This magic wand scenario raises many issues. Let’s set aside all the thorny political questions, including those of cross-border jurisdictions, and assume that we accept the state’s need to have a magic wand. Let’s also ignore the myriad procedural and implementation concerns, and trust the state to wave the wand responsibly. By far the most significant remaining question is this: Given that the magic wand exists, can we be sure nobody else can wield it? After all, a breakable unbreakable cryptosystem is breakable, so is it really safe to assume that its breakability will ever be exploitable only by the state? Keep this question in mind as some candidate magic wands are reviewed.
The Tradesman’s Entrance
The Second World War provides a benchmark in our consideration of breakable unbreakable cryptography. Up until the end of the war, the only significant users of encryption were states, particularly the military, deploying their own encryption algorithms for their own private use. Since the use of encryption was restricted to top secret communications within tightly managed organizations, it made perfect sense for these encryption algorithms to be kept secret. Nobody else used them or even needed to know how they worked.
After the war, advances in communications led to an increased interest in encryption technology around the world, particularly from governments. Expertise in cryptography, however, was extremely limited, with only a few organizations able to build encryption machines. Demand for cryptography outstripped supply, and cryptography became a marketable product, albeit a highly specialized and sensitive one.23
Consider now a hypothetical scenario from, say, the late 1950s. The technologically advanced state of Freedonia manufactures and sells encryption devices. The Freedonians receive a request from the government of the less technologically advanced Ruritania for a set of encryption devices to protect Ruritanian diplomatic communications. Freedonia and Ruritania are not at war, but they have a combative relationship, and Ruritania tends to be less politically stable than Freedonia would like. Should Freedonia sell Ruritania some of its state-of-the-art encryption devices? It’s a chance to make some money, sure, but it would also be a blow to Freedonian intelligence gathering.
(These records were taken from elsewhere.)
(** X9.  [get_city_bbox] sends at most one search and never drops a cached
    box.  A box that is cached under the stripped names is returned without
    a search, the cache left as it is; a box that is in the cache afterwards
    is the one returned, and it is served from then on for any spelling of
    the city and country that differs in surrounding white space only.  On a
    miss the search is sent, and the cache changes in one case only: the
    request and the pause after it succeed and the first entry of the answer
    has a bounding box of four entries, which is then cached and returned.
    After a failed request, a pause the clock refuses or an empty answer the
    cache is as before and nothing is returned; after an answer whose first
    entry has no such bounding box the cache is as before and the box
    around the centre, if the entry has one, is returned. *)
Theorem bbox_lookup_is_cached (sv : OsmPlaces.Services)
    (cache cache' : gmap (string * string) OsmPlaces.bbox)
    (city country sleep_seconds : string)
    (searches : list string) (r : option OsmPlaces.bbox) :
  OsmPlaces.get_city_bbox sv cache city country sleep_seconds = (cache', searches, r) ->
  let key := (strip city, strip country) in
  let q := city +:+ ", " +:+ country in
  cache ⊆ cache' /\
  length searches <= 1 /\
  (forall box, cache !! key = Some box ->
     cache' = cache /\ searches = [] /\ r = Some box) /\
  (forall box, cache' !! key = Some box ->
     r = Some box /\
     forall city' country' sleep_seconds',
       strip city' = strip city -> strip country' = strip country ->
       OsmPlaces.get_city_bbox sv cache' city' country' sleep_seconds'
       = (cache', [], Some box)) /\
  (cache !! key = None ->
   searches = [q] /\
   (forall hit rest box,
      OsmPlaces.nominatim sv q = Ok (hit :: rest) ->
      OsmPlaces.sleep sv sleep_seconds = Ok tt ->
      four_entry_box hit = Some box ->
      cache' = <[key := box]> cache /\ r = Some box) /\
   (forall hit rest,
      OsmPlaces.nominatim sv q = Ok (hit :: rest) ->
      OsmPlaces.sleep sv sleep_seconds = Ok tt ->
      four_entry_box hit = None ->
      cache' = cache /\ r = centre_box sv hit) /\
   ((exists e, OsmPlaces.nominatim sv q = Raise e)
    \/ OsmPlaces.nominatim sv q = Ok []
    \/ (exists e, OsmPlaces.sleep sv sleep_seconds = Raise e) ->
    cache' = cache /\ r = None) /\
   (cache' <> cache ->
    exists hit rest box,
      OsmPlaces.nominatim sv q = Ok (hit :: rest) /\
      OsmPlaces.sleep sv sleep_seconds = Ok tt /\
      four_entry_box hit = Some box /\
      cache' = <[key := box]> cache)).
Proof.
  intros H key q.
  destruct (cache !! key) as [box|] eqn:C.
  - rewrite (get_city_bbox_cached sv cache city country sleep_seconds box C) in H.
    injection H as <- <- <-.
    split; [reflexivity|]. split; [cbn; lia|].
    split; [intros box' [= <-]; auto|].
    split; [|intros [=]].
    intros box' C'. split; [congruence|].
    intros city' country' s' Hc Hk. apply get_city_bbox_cached.
    rewrite Hc, Hk. fold key. congruence.
  - rewrite (get_city_bbox_missed sv cache city country sleep_seconds C) in H.
    fold key in H. fold q in H.
    destruct (OsmPlaces.nominatim sv q) as [[|hit rest]|e] eqn:N.
    + assert (H' : (cache, [q], @None OsmPlaces.bbox) = (cache', searches, r))
        by (destruct (OsmPlaces.sleep sv sleep_seconds); exact H).
      clear H. injection H' as <- <- <-.
      split; [reflexivity|]. split; [cbn; lia|]. split; [intros box [=]|].
      split; [intros box C'; congruence|]. intros _.
      split; [reflexivity|]. split; [intros ? ? ? [=]|]. split; [intros ? ? [=]|].
      split; [auto|]. intros Hne. contradiction Hne. reflexivity.
    + destruct (OsmPlaces.sleep sv sleep_seconds) as [[]|e] eqn:S.
      * destruct (four_entry_box hit) as [box|] eqn:B; injection H as <- <- <-.
        -- split; [apply insert_subseteq, C|]. split; [cbn; lia|].
           split; [intros box' [=]|]. split.
           ++ intros box' C'. rewrite lookup_insert_eq in C'. injection C' as <-.
              split; [reflexivity|].
              intros city' country' s' Hc Hk. apply get_city_bbox_cached.
              rewrite Hc, Hk. apply lookup_insert_eq.
           ++ intros _. split; [reflexivity|].
              split; [intros hit' rest' box' [= <- <-] _ B'; split; congruence|].
              split; [intros hit' rest' [= <- <-] _ B'; congruence|].
              split; [intros [[e He] | [He | [e He]]]; discriminate He|].
              intros _. exists hit, rest, box. auto.
        -- split; [reflexivity|]. split; [cbn; lia|]. split; [intros box [=]|].
           split; [intros box C'; congruence|]. intros _.
           split; [reflexivity|].
           split; [intros hit' rest' box' [= <- <-] _ B'; congruence|].
           split; [intros hit' rest' [= <- <-] _ _; auto|].
           split; [intros [[e He] | [He | [e He]]]; discriminate He|].
           intros Hne. contradiction Hne. reflexivity.
      * injection H as <- <- <-.
        split; [reflexivity|]. split; [cbn; lia|]. split; [intros box [=]|].
        split; [intros box C'; congruence|]. intros _.
        split; [reflexivity|]. split; [intros ? ? ? _ [=]|]. split; [intros ? ? _ [=]|].
        split; [auto|]. intros Hne. contradiction Hne. reflexivity.
    + injection H as <- <- <-.
      split; [reflexivity|]. split; [cbn; lia|]. split; [intros box [=]|].
      split; [intros box C'; congruence|]. intros _.
      split; [reflexivity|]. split; [intros ? ? ? [=]|]. split; [intros ? ? [=]|].
      split; [auto|]. intros Hne. contradiction Hne. reflexivity.
Qed.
Spot the capability imbalance here. Freedonia has knowledge and technology that Ruritania does not. Thus there’s a potential opportunity for Freedonia to make some minor alterations to its normally unbreakable encryption technology, converting its encryption devices into breakable unbreakable devices. In other words, the devices will encrypt and decrypt as expected, but there is an additional magic wand trick, known only to Freedonia, that provides a means of decrypting ciphertext generated by the devices. Such a trick is sometimes referred to as a backdoor, because it provides a means of accessing the plaintext that is not apparent to most users of the cryptosystem.
The most natural place to establish a backdoor is in the encryption algorithm itself. For example, a very crude backdoor would be to reset the encryption key to a fixed value before encrypting the plaintext. The Ruritanians would think they were using different keys to encrypt, without realizing that the algorithm always resets the key to this fixed value. The Freedonians would know this fixed value and thus be able to decrypt Ruritanian communications.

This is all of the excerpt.